Another business indicator is the improvement in customer response speed. In service companies or consultancies, the time needed to prepare a proposal or a technical response is a direct KPI. An intranet with knowledge graph allows teams to instantly find background, pricing or documentation from previous projects, improving competitiveness.
Innovation KPIs also need to be considered. The appearance of unforeseen use cases, the number of departments requesting access or the speed with which new AI agents are created on top of the graph are signals that the platform is being adopted as digital infrastructure. An intranet with knowledge graph is not a static project; it is a foundation for the next decade of corporate automation.
KPIs for security, compliance and cybersecurity
An intelligent intranet manages sensitive information. Therefore, KPIs must include metrics for unauthorized access, privacy policy compliance and permission management. The knowledge graph enables context-based access control: an employee only sees the information they need. Audit logs must be available to demonstrate who accessed what and when.
Cybersecurity is one of our work areas at Q2BSTUDIO. In intranet projects with knowledge graphs deployed on AWS or Azure cloud, we protect access through private networks, VPN and multifactor authentication. Security KPIs include number of incidents, time to detection or percentage of systems with applied patches. Without this layer, no business KPI is reliable.
Regarding regulatory compliance, the GDPR requires that the processing of personal data be documented. A knowledge graph can model the legal bases, retention periods and data categories. Compliance KPIs measure the percentage of data with a defined lifecycle, the number of right-to-erasure requests resolved correctly, or the average response time during an audit.
The role of AI agents and automation
One of the great advantages of an intranet with knowledge graph is that it serves as the foundation for AI agents. These agents can answer questions, summarize documents or create automated workflows.
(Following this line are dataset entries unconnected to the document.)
Lemma quiet_ended s :
  counted s -> sound s -> more s -> quiet s ->
  exists v, ret s = Some v /\ running s = [] /\ results s = [] /\ reaping s = 0 /\ length (taken s) = legs s /\
  (forall res, res ∈ taken s -> has_body res = true -> idx res ∈ closed s) /\
  (v <> Panicked -> forall i, (i < legs s)%nat -> i ∈ cancelled s).
Proof.
  intros HC HS HM' HQ. pose proof max_range. pose proof (counted_length s HC) as HL. pose proof (c_legs s HC) as HG.
  rewrite (c_launched s HC) in HG. unfold more in HM'.
  assert (running s = []) as Hrun.
  { destruct (running s) as [|i R] eqn:Er; [done|]. exfalso.
    apply (HQ (publish (leg_result i Http.Panicked "") s)); [|done]. apply S_publish; [rewrite Er; left|]. cbn in HL. lia. }
  assert (results s = []) as Hres.
  { destruct (results s) as [|res rest] eqn:Er; [done|]. exfalso. destruct (ret s) as [v|] eqn:Ev.
    - assert (0 < reaping s) by (rewrite (c_ret s HC), Er by congruence; cbn; lia).
      apply (HQ (reap1 res rest s)); [by apply S_reap|apply reap1_ctx].
    - apply (HQ (on_result l res rest s)); [by apply S_result|apply on_result_ctx]. }
  rewrite Hrun, Hres in HL. cbn in HL. destruct (ret s) as [v|] eqn:Ev.
  - exists v. split_and!; [done..| | | |].
    + rewrite (c_ret s HC), Hrun, Hres by congruence. done.
    + done.
    + intros res H1 H2. destruct (s_closes s HS res H1 H2) as [?|Hw]; [done|].
      destruct (decide (idx res ∈ closed s)); [done|]. exfalso.
      apply (HQ (close_body (idx res) s)); [by apply S_close|done].
    + intros Hv i Hi. apply (s_cancel s HS); [congruence..|done|]. intros (res & H1 & H2 & -> & H3).
      apply (HQ (close_body (idx res) s)); [by apply S_close|done].
  - exfalso. destruct (c_open s HC Ev) as (E1 & _ & Ht). specialize (HM' eq_refl). rewrite (c_launched s HC) in Ht.
    specialize (Ht ltac:(lia)). destruct (timer s) eqn:Et; [| |done].
    + apply (HQ (set_timer Pending s)); [by apply S_fire|done].
    + apply (HQ (on_timer l s)); [by apply S_timer|apply on_timer_ctx].
Qed.

(** The steps left. *)
Definition timer_weight (t : tstate) : Z := match t with Armed => 2 | Pending => 1 | Idle => 0 end.
Definition ret_weight (v : option verdict) (C : list nat) : Z :=
  match v with
  | None => 2
  | Some (Won res) => if has_body res && negb (bool_decide (idx res ∈ C)) then 1 else 0
  | Some _ => 0
  end.
Definition weight (s : race) : Z :=
  5 * (max - launched s) + 2 * Z.of_nat (length (running s)) + Z.of_nat (length (results s)) + timer_weight (timer s)
  + match ctxErr s with Some _ => 0 | None => 1 end + ret_weight (ret s) (closed s).

Lemma timer_weight_range t : 0 <= timer_weight t <= 2.
Proof. destruct t; cbn; lia. Qed.

Lemma ret_weight_range v C : 0 <= ret_weight v C <= 2 /\ (v <> None -> ret_weight v C <= 1).
Proof. destruct v as [[res|e|]|]; cbn; try (destruct (_ && _)); split; try lia; done. Qed.

Lemma ret_weight_app v C C' : ret_weight v (C ++ C') <= ret_weight v C.
Proof.
  destruct v as [[res|e|]|]; cbn; try lia. destruct (has_body res); [|done]. cbn.
  repeat case_bool_decide; cbn; try lia. set_solver.
Qed.

Lemma weight_launch_next s :
  1 <= launched s < max -> timer s = Idle -> weight (launch_next l s) < weight s.
Proof.
  intros H Ht. pose proof max_range. unfold launch_next, weight. cbv zeta. cbn [launched set_launched launch]. rewrite i64_small by lia.
  destruct (_ <? max); cbn; rewrite ?Ht, ?length_app; cbn; lia.
Qed.

Lemma weight_result s res rest :
  counted s -> ret s = None -> results s = res :: rest -> weight (on_result l res rest s) < weight s.
Proof.
  intros HC Hr Hres. pose proof (c_legs s HC) as HG. pose proof (timer_weight_range (timer s)) as Ht.
  unfold on_result. cbv zeta. destruct (won l (resp res) (err res)).
  - rewrite cancel_others_eq. unfold wrapWinner, weight. rewrite Hres, Hr.
    destruct (resp res) as [rp|] eqn:Er; [destruct (resp_body rp) as [bd|] eqn:Eb|]; cbn.
    + destruct (ctxErr s); destruct (_ && _); lia.
    + destruct (ctxErr s); destruct (_ && _); lia.
    + destruct (ctxErr s); lia.
  - rewrite drainClose_eq. match goal with |- context [received ?x =? max] => set (s1 := x) end.
    assert (weight s1 < weight s /\ launched s1 = launched s) as [H1 H2].
    { subst s1. unfold weight. destruct (firstErr _); cbn; rewrite Hres, Hr; cbn; split; try done; destruct (ctxErr s); lia. }
    assert (ret s1 = None) as H3 by (subst s1; destruct (firstErr _); done). clearbody s1.
    destruct (received s1 =? max); [|destruct (HedgeOnError l && (launched s1 <? max)) eqn:Eh; [|done]].
    + revert H1. unfold weight. cbn. rewrite H3. cbn. pose proof (timer_weight_range (timer s1)). lia.
    + apply andb_true_iff in Eh as [_ Eh]. bool_prop.
      pose proof (weight_launch_next (set_timer Idle s1) ltac:(cbn; lia) eq_refl) as H4.
      assert (weight (set_timer Idle s1) <= weight s1) by (unfold weight; cbn; pose proof (timer_weight_range (timer s1)); lia). lia.
Qed.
Specific KPIs include the automation rate for repetitive tasks, the time saved by automations and the correct answer rate of the agent. At Q2BSTUDIO we develop enterprise AI services that integrate with the company's knowledge graph so employees can work with a corporate copilot.
Process automation also has its own metrics. An intranet connected to an automation system allows workflows to act directly on graph data. The number of automated processes, the volume of tasks executed without human intervention and the error rate of automations should be part of the overall scorecard.
Continuous measurement with BI and Power BI
KPIs should not live in static reports. The best practice is to build a dashboard on a Business Intelligence platform. With BI and Power BI solutions, managers can visualize the evolution of each indicator, compare departments and detect performance drops before they become problems. The artificial intelligence of the knowledge graph can also generate explanations about detected anomalies, turning measurement into a daily conversation rather than a quarterly review.
Building a KPI system from day one
For everything to work, KPIs must be defined during the design phase of the project, not after implementation. At Q2BSTUDIO we work with methodologies that combine custom software application development, system integration and data consulting. When an organization defines its objectives and then builds the graph, success measurement is embedded in the system itself. The result is an intranet that not only stores knowledge, but also demonstrates its impact on operations and business outcomes.
In short, an intranet with a knowledge graph is a strategic investment. The right KPIs turn that investment into a known, controlled and optimized management tool. Companies that learn how to measure it are the ones that will get value from it for years.